Jazz guitarist Phil Robson has long been one of the most compelling players on his instrument, with a fluid, expressive style that’s always a joy to hear.

Phil Robson in action at the Cathedral Hotel. Photo: John Watson.
Phil Robson in action at the Cathedral Hotel. Photo: John Watson.

Derby-born Phil, who was based in the USA for many years and now lives in Ireland, formed a quartet in New York with the excellent American tenor saxophonist Jed Levy, and the group is completed by two superb players; UK bassist Dave Whitford and Italian drummer Roberto Gatto.
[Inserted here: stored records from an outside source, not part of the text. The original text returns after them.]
(** X24.  The body of the loop of [generate] of cv.py keeps the jitter
    buffer within [max_buffer + 2] chunks (it is empty at the start), and
    yields at most [max_buffer + 3] chunks for one chunk received: the
    buffered ones and the chunk itself. *)
Theorem jitter_buffer_is_bounded (smoothing : string) (fi : Q) (s s' : state)
    (chunk : bytes) (t : Q) (evs : list event) :
  let bound := (max_buffer (smooth_config_of smoothing) + 2)%nat in
  (List.length (jitter_buffer s) <= bound)%nat ->
  step smoothing fi s chunk t = (evs, Some s') ->
  (List.length (jitter_buffer s') <= bound)%nat /\
  (List.length (outs evs) <= bound + 1)%nat.
Proof.
  cbv zeta. intros B. unfold step.
  destruct (if (3 <=? _)%nat then _ else _) as [jit adaptive].
  destruct (Qltb _ _).
  - destruct jit as [j|]; [|discriminate]. intros [= <- <-].
    cbn [jitter_buffer outs List.length]. split; [|lia].
    set (dyn := (max_buffer (smooth_config_of smoothing)
                 + (if Qltb (2 # 100) j then 2 else 0))%nat).
    assert (D : (dyn <= max_buffer (smooth_config_of smoothing) + 2)%nat)
      by (unfold dyn; destruct (Qltb (2 # 100) j); lia).
    destruct (dyn <? _)%nat eqn:L.
    + destruct (jitter_buffer s); simpl in *; [lia|].
      rewrite length_app. simpl. rewrite length_app in L. simpl in L. lia.
    + apply Nat.ltb_ge in L. lia.
  - intros [= <- <-]. cbn [jitter_buffer List.length]. split; [lia|].
    rewrite JitterExtras.outs_app, JitterExtras.outs_flush, length_app,
      length_map.
    simpl. lia.
Qed.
They are on an extensive tour including dates in Germany and Ireland as well as the UK, and on Wednesday delighted the packed audience at the Cathedral Hotel in Lichfield, in a joint presentation by the organisations Lichfield Jazz and Birmingham Jazz.

New York saxophonist Jed Levy in Lichfield. Photo: John Watson.

Each musician has worked with many of the giants of jazz, and their strong individual styles blend brilliantly to create music that is both polished and unfailingly dynamic.

The group plays original compositions, the writing equally divided between Robson and Levy; pieces packed with brilliant rhythmic twists and harmonic surprises.

Highlights included Levy’s amusingly titled Twiddle Twaddle (an expression used by one of his Italian friends who signs off text message exchanges with 'Nice to Twiddle Twaddle with you.'), and an engaging piece simply called Irony, as the saxophonist’s small daughter described it as sounding “kind of ironic”.

Robson’s own fine compositions include Canute (a tribute to the king he rightly described as 'much misunderstood'), and Three Chord Trick, named after the very basic chord changes often used by pop musicians, but actually including rather more sophisticated harmonies.

After such original music, the encore came as a surprise - a lovely version of the ballad Body And Soul, with Levy’s rich-toned tenor at its most expressive.